Lemma ook_set_elems n xs o : Forall (vok n) xs → ook n o → ook n (set_elems xs o).
Proof. intros Hx [H1 H2 H3 H4]. by split. Qed.
Lemma ook_set_props n ps o : Forall (λ p, vok n p.2) ps → ook n o → ook n (set_props ps o).
Proof. intros Hx [H1 H2 H3 H4]. by split. Qed.
Lemma ook_set_proto n p o : (∀ q, p = Some q → q < n) → ook n o → ook n (set_proto p o).
Proof. intros Hx [H1 H2 H3 H4]. by split. Qed.

Lemma put_prop_ok n k x ps : vok n x → Forall (λ p, vok n p.2) ps → Forall (λ p, vok n p.2) (put_prop k x ps).
Proof.
  intros Hx H. unfold put_prop. destruct (assoc k ps).
  - induction H as [|[k' w] ps Hw H IH]; simpl; [constructor|]. case_bool_decide; by constructor.
  - induction H as [|[k' w] ps Hw H IH]; simpl; [by repeat constructor|].
    destruct (comes_before k k'); repeat constructor; done.
Qed.

Lemma typed_put n v k x : vok n x → typed n any (js_put e v k x).
Proof.
  intros Hx h Hn Hc. assert (Hx' : vok (length h) x) by by eapply vok_mono.
  unfold js_put. destruct v as [| | | | |l]; try by split_and!.
  destruct (h !! l) as [o|] eqn:Hl; [|done]. pose proof (closed_lookup _ _ _ Hc Hl) as Ho.
  assert (Hup : ∀ o', o_class o' = o_class o → ook (length h) o' →
    match update l o' h with
    | Some (r, h') => closed h' ∧ extends h h' ∧ match r with inl _ => True | inr x => xok (length h') x end
    | None => True
    end).
  { intros o' Hcl Ho'. apply (typed_update (length h)); [|done|done|].
    - intros n' Hn'. by eapply ook_mono.
    - intros o'' Hl''. congruence. }
  assert (Hnamed : match put_named e l o k x h with
    | Some (r, h') => closed h' ∧ extends h h' ∧ match r with inl _ => True | inr x => xok (length h') x end
    | None => True
    end).
  { unfold put_named. destruct (_ && _ && _).
    - destruct x; try by split_and!.
      + apply Hup; [done|]. by apply ook_set_proto.
      + destruct (Nat.eqb _ _ || _); [by split_and!|]. apply Hup; [done|].
        apply ook_set_proto; [|done]. by intros q [= <-].
    - apply Hup; [done|]. apply ook_set_props; [|done]. apply put_prop_ok; [done|]. apply Ho. }
  destruct (bool_decide _); [|exact Hnamed]. destruct (index_of_key k) as [i|].
  - unfold put_elem. destruct (i <? _)%Z.
    { apply Hup; [done|]. apply ook_set_elems; [|done]. apply Forall_insert; [apply Ho|done]. }
    destruct (bool_decide _).
    + destruct (i =? _)%Z; [|done]. apply Hup; [done|]. apply ook_set_elems; [|done].
      apply Forall_app. split; [apply Ho|by constructor].
    + apply Hup; [done|]. apply ook_set_props; [|done]. apply put_prop_ok; [done|]. apply Ho.
  - destruct (bool_decide _); [done|exact Hnamed].
Qed.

**Your goal:** Only one stretch of the records above is wanted: the lines between the one holding "Lemma put_prop_ok n" and the one holding "destruct (bool_decide _); [|exact", inclusive, reproduced exactly.

**Your response:**
Lemma put_prop_ok n k x ps : vok n x → Forall (λ p, vok n p.2) ps → Forall (λ p, vok n p.2) (put_prop k x ps).
Proof.
  intros Hx H. unfold put_prop. destruct (assoc k ps).
  - induction H as [|[k' w] ps Hw H IH]; simpl; [constructor|]. case_bool_decide; by constructor.
  - induction H as [|[k' w] ps Hw H IH]; simpl; [by repeat constructor|].
    destruct (comes_before k k'); repeat constructor; done.
Qed.

Lemma typed_put n v k x : vok n x → typed n any (js_put e v k x).
Proof.
  intros Hx h Hn Hc. assert (Hx' : vok (length h) x) by by eapply vok_mono.
  unfold js_put. destruct v as [| | | | |l]; try by split_and!.
  destruct (h !! l) as [o|] eqn:Hl; [|done]. pose proof (closed_lookup _ _ _ Hc Hl) as Ho.
  assert (Hup : ∀ o', o_class o' = o_class o → ook (length h) o' →
    match update l o' h with
    | Some (r, h') => closed h' ∧ extends h h' ∧ match r with inl _ => True | inr x => xok (length h') x end
    | None => True
    end).
  { intros o' Hcl Ho'. apply (typed_update (length h)); [|done|done|].
    - intros n' Hn'. by eapply ook_mono.
    - intros o'' Hl''. congruence. }
  assert (Hnamed : match put_named e l o k x h with
    | Some (r, h') => closed h' ∧ extends h h' ∧ match r with inl _ => True | inr x => xok (length h') x end
    | None => True
    end).
  { unfold put_named. destruct (_ && _ && _).
    - destruct x; try by split_and!.
      + apply Hup; [done|]. by apply ook_set_proto.
      + destruct (Nat.eqb _ _ || _); [by split_and!|]. apply Hup; [done|].
        apply ook_set_proto; [|done]. by intros q [= <-].
    - apply Hup; [done|]. apply ook_set_props; [|done]. apply put_prop_ok; [done|]. apply Ho. }
  destruct (bool_decide _); [|exact Hnamed]. destruct (index_of_key k) as [i|].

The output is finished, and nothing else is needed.